▶ Required action
Quote exactly and only this range of lines in the data below: the line that holds "- intros H e" to the line that holds "Definition example_published : option", both included.

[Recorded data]
BEGIN

(** When the group stays silent.  A member that hears a peer that is behind
    opens a window, keeps its deadline while the window is open, and records each
    vector heard in it.  At the deadline it sends nothing if and only if, for
    every producer it knows, some vector heard in the window claims as much as it
    knows itself; otherwise it sends one Sync Interest.  Either way the window
    closes. *)
Theorem suppression_spec {S V : Type} `{!SyncSigner S} `{!SyncValidator V} (signer : S) (validator : V)
    (t : Tick) (raw : bytes) (g : GroupCore) (remote : list StateEntry) (pm : gmap bytes bytes) (heard : list StateEntry) :
  Forall (fun e => wf_name (se_name e)) heard -> Forall (fun e => wf_name e.1) (vector (node g)) ->
  recorded g = record_vector ∅ heard ->
  (validate validator raw = Ok tt -> parse_sync_interest (group g) raw (dialect (config g)) = Some (remote, pm) ->
   local_ahead_of_remote (SvsCore.snapshot (node g)) remote = true ->
   let g' := GroupCore.on_inbound validator t raw g in
   suppressing g' = true /\ recorded g' = record_vector ∅ (heard ++ remote) /\
   next_send g' = if suppressing g then next_send g else now t + suppression_draw t) /\
  (suppressing g = true ->
   let '(out, _, g') := GroupCore.on_timer signer t g in
   (out = [] <-> forall n p, (n, p) ∈ vector (node g) ->
      lex_le p (0, 0) \/ exists e, e ∈ heard /\ se_name e = n /\ lex_le p (se_boot e, se_seq e)) /\
   (out = [] \/ out = [(GroupCore.send_sync_interest signer t (group g) (node g) (current_mapping g) (dialect (config g))).1]) /\
   suppressing g' = false /\ recorded g' = ∅).
Proof.
  intros Hh Hl Hrec. split.
  - intros Hv Hp Hah. unfold GroupCore.on_inbound. rewrite Hv, Hp.
    change (node (GroupCore.set_observed g _)) with (node g). rewrite Hah. destruct (if auto_ack _ then _ else _) as [gaps n].
    cbn [suppressing GroupCore.set_pending GroupCore.set_node GroupCore.set_observed recorded next_send].
    unfold record_vector. rewrite Hrec, fold_left_app. destruct (suppressing g) eqn:Es; cbn; by rewrite ?Es.
  - intros Hs. unfold GroupCore.on_timer. rewrite Hs.
    assert (remote_covers_local (SvsCore.snapshot (node g)) (GroupCore.recorded_sv (recorded g)) = true <->
      forall n p, (n, p) ∈ vector (node g) -> lex_le p (0, 0) \/ exists e, e ∈ heard /\ se_name e = n /\ lex_le p (se_boot e, se_seq e)) as Hcov.
    { rewrite covers_spec, Hrec, remote_map_recorded by (apply record_vector_keys; [by intros ? ?; rewrite lookup_empty|done]).
      rewrite Forall_forall in Hl. rewrite Forall_forall in Hh. split.
      - intros H n [b s] Hin. specialize (H (mkVectorEntry (display n) b s)). rewrite record_vector_covers, lookup_empty in H.
        destruct H as [H|(e & He & Hd & H)]; [apply list_elem_of_fmap; by exists (n, (b, s))|by left|].
        right. exists e. split; [done|]. split; [|done]. apply display_wf_inj; [by apply Hh|exact (Hl _ Hin)|done].
      - intros H e ([n [b s]] & -> & Hin)%list_elem_of_fmap. rewrite record_vector_covers, lookup_empty.
        destruct (H _ _ Hin) as [H0|(e & He & <- & H0)]; [by left|]. right. by exists e. }
    destruct (remote_covers_local _ _); cbn [negb].
    + split; [split; [intros _; by apply Hcov|done]|]. split; [by left|done].
    + unfold GroupCore.emit. destruct (GroupCore.send_sync_interest _ _ _ _ _ _) as [w k]. split; [|split; [by right|done]].
      split; [done|]. intros H. apply Hcov in H. done.
Qed.

(** ** Examples *)

Definition example_grp : Name := [mkComponent 8 [103]].
Definition example_tick : Tick := mkTick 0 0 7000000 example_env 0.
Definition example_member (n : Name) : GroupCore := GroupCore.new example_tick example_grp n SvsConfig.sim (mkChan [] 4 false).
Definition toy_hmac (k x : bytes) : bytes := toy_digest (k ++ x).
Definition example_key : HmacKey := mkHmacKey [1; 2; 3] name_ab.
#[local] Instance example_signer : SyncSigner HmacKey := HmacKey_sign toy_digest toy_hmac.
#[local] Instance example_validator : SyncValidator HmacKey := HmacKey_validate toy_hmac.

(** [/b] publishes. *)
Definition example_published : option (list bytes * Z * GroupCore) := GroupCore.on_publish example_key example_tick (Some [5]) (example_member name_b).
Definition example_wire : bytes := match example_published with Some ([w], _, _) => w | _ => [] end.
Definition example_after : GroupCore := match example_published with Some (_, _, g) => g | None => example_member name_b end.
Definition example_out : list bytes * Z := match example_published with Some (o, k, _) => (o, k) | None => ([], 0) end.

Lemma example_published_eq : example_published = Some (example_out.1, example_out.2, example_after).
Proof. vm_compute. reflexivity. Qed.

Lemma every_publication_offered_witness :
  exists m, rtc (member_step example_key example_key) (mkMember (example_member name_a) [] []) m /\
    1 <= 1 <= (view name_b (node (core m))).2 /\
    ((exists u, publisher u = display name_b /\ low_seq u <= 1 <= high_seq u /\
       (u ∈ taken m \/ u ∈ queue (update_tx (core m)) \/ pending (core m) !! display name_b = Some u)) \/
     (exists k s, (k, s) ∈ acked m /\ from_str k = Ok name_b /\ 1 <= s)).
Proof.
  set (g := example_member name_a).
  assert (exists out counter g', svs_task_round example_key example_key [] example_tick (WakeInbound example_wire) g = Some (out, counter, g') /\
    closed (update_tx g') = false /\ view name_b (node g') = (0, 1)) as (out & counter & g' & Hr & Hc & Hv).
  { eexists _, _, _. split; [reflexivity|]. split; vm_compute; reflexivity. }
  assert (rtc (member_step example_key example_key) (mkMember g [] []) (mkMember g' [] [])) as Hrun.
  { apply rtc_once. exact (step_round example_key example_key _ _ _ _ _ _ _ _ _ Hr). }
  exists (mkMember g' [] []). split; [exact Hrun|]. split; [cbn [core]; rewrite Hv; cbn; lia|].
  apply (every_publication_offered example_key example_key _ _ _ _ _ _ Hrun Hc name_b 1); [vm_compute; discriminate|].
  cbn [core]. rewrite Hv. cbn. lia.
Defined.

Lemma toy_hmac_digest k : is_digest (toy_hmac k).
Proof. intros x. apply toy_is_digest. Qed.

Lemma example_sendable : sendable example_grp (node example_after) (Some [5]) V2.
Proof.
  assert (node example_after = SvsCore.with_boot_seq name_b 0 1) as -> by (vm_compute; reflexivity).
  constructor; [by apply (Forall_singleton wf_component); split; [by vm_compute|by apply wf_bytes_check]|done|apply fresh_ok; split; vm_compute; discriminate| | | | |].
  - apply Forall_singleton. apply (Forall_singleton wf_component). split; [by vm_compute|by apply wf_bytes_check].
  - apply (Forall_singleton wf_component). split; [by vm_compute|by apply wf_bytes_check].
  - intros m [= <-]. by apply wf_bytes_check.
  - vm_compute. discriminate.
  - vm_compute. discriminate.
Qed.

Lemma example_hmac_ok : hmac_key_ok example_key example_env (GroupCore.sync_builder example_grp (node example_after) (Some [5]) V2).
Proof.
  assert (node example_after = SvsCore.with_boot_seq name_b 0 1) as -> by (vm_compute; reflexivity).
  unfold hmac_key_ok. split_conj; [|vm_compute; reflexivity|by eexists|reflexivity|by apply wf_bytes_check|exact wf_name_ab|vm_compute; discriminate].
  constructor; [|discriminate|discriminate|discriminate| |].
  - apply Forall_cons. split; [split; [by vm_compute|by apply wf_bytes_check]|]. apply (Forall_singleton wf_component). split; [by vm_compute|by apply wf_bytes_check].
  - intros p [= <-]. by apply wf_bytes_check.
  - vm_compute. discriminate.
Qed.


(** [/b] heard itself echoed, so it has nothing to add. *)
Definition example_window : GroupCore :=
  GroupCore.set_fsm example_after true (record_vector ∅ [mkEntry name_b 0 1]) 7000000.

Lemma suppression_spec_witness :
  (GroupCore.on_timer example_key example_tick example_window).1.1 = [] /\
  (GroupCore.on_timer example_key example_tick (GroupCore.set_fsm example_after true ∅ 7000000)).1.1 <> [].
Proof.
  assert (vector (node example_window) = [(name_b, (0, 1))]) as Hv by (vm_compute; reflexivity).
  assert (wf_name name_b) as Hb by (apply (Forall_singleton wf_component); split; [by vm_compute|by apply wf_bytes_check]).
  split.
  - destruct (suppression_spec example_key example_key example_tick [] example_window [] ∅ [mkEntry name_b 0 1]) as [_ H].
    + by apply Forall_singleton.
    + rewrite Hv. by apply Forall_singleton.
    + reflexivity.
    + specialize (H eq_refl). destruct (GroupCore.on_timer example_key example_tick example_window) as [[out k] g']. destruct H as [H _]. cbn.
      apply H. intros n p Hin. rewrite Hv in Hin. apply list_elem_of_singleton in Hin as [= -> ->]. right. exists (mkEntry name_b 0 1).
      split; [by left|]. split; [done|]. right. split; [done|]. cbn. lia.
  - vm_compute. discriminate.
Defined.

(** The number of components of the group is checked, the components are not: an
    Interest of the group [/h] is taken for one of [/g]. *)
Lemma foreign_group_accepted :
  parse_sync_interest example_grp
    (GroupCore.send_sync_interest example_key example_tick [mkComponent 8 [104]] (node example_after) None V2).1 V2
  = Some ([mkEntry name_b 0 1], ∅).
Proof. vm_compute. reflexivity. Qed.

END

▶ Task answer
      - intros H e ([n [b s]] & -> & Hin)%list_elem_of_fmap. rewrite record_vector_covers, lookup_empty.
        destruct (H _ _ Hin) as [H0|(e & He & <- & H0)]; [by left|]. right. by exists e. }
    destruct (remote_covers_local _ _); cbn [negb].
    + split; [split; [intros _; by apply Hcov|done]|]. split; [by left|done].
    + unfold GroupCore.emit. destruct (GroupCore.send_sync_interest _ _ _ _ _ _) as [w k]. split; [|split; [by right|done]].
      split; [done|]. intros H. apply Hcov in H. done.
Qed.

(** ** Examples *)

Definition example_grp : Name := [mkComponent 8 [103]].
Definition example_tick : Tick := mkTick 0 0 7000000 example_env 0.
Definition example_member (n : Name) : GroupCore := GroupCore.new example_tick example_grp n SvsConfig.sim (mkChan [] 4 false).
Definition toy_hmac (k x : bytes) : bytes := toy_digest (k ++ x).
Definition example_key : HmacKey := mkHmacKey [1; 2; 3] name_ab.
#[local] Instance example_signer : SyncSigner HmacKey := HmacKey_sign toy_digest toy_hmac.
#[local] Instance example_validator : SyncValidator HmacKey := HmacKey_validate toy_hmac.

(** [/b] publishes. *)
Definition example_published : option (list bytes * Z * GroupCore) := GroupCore.on_publish example_key example_tick (Some [5]) (example_member name_b).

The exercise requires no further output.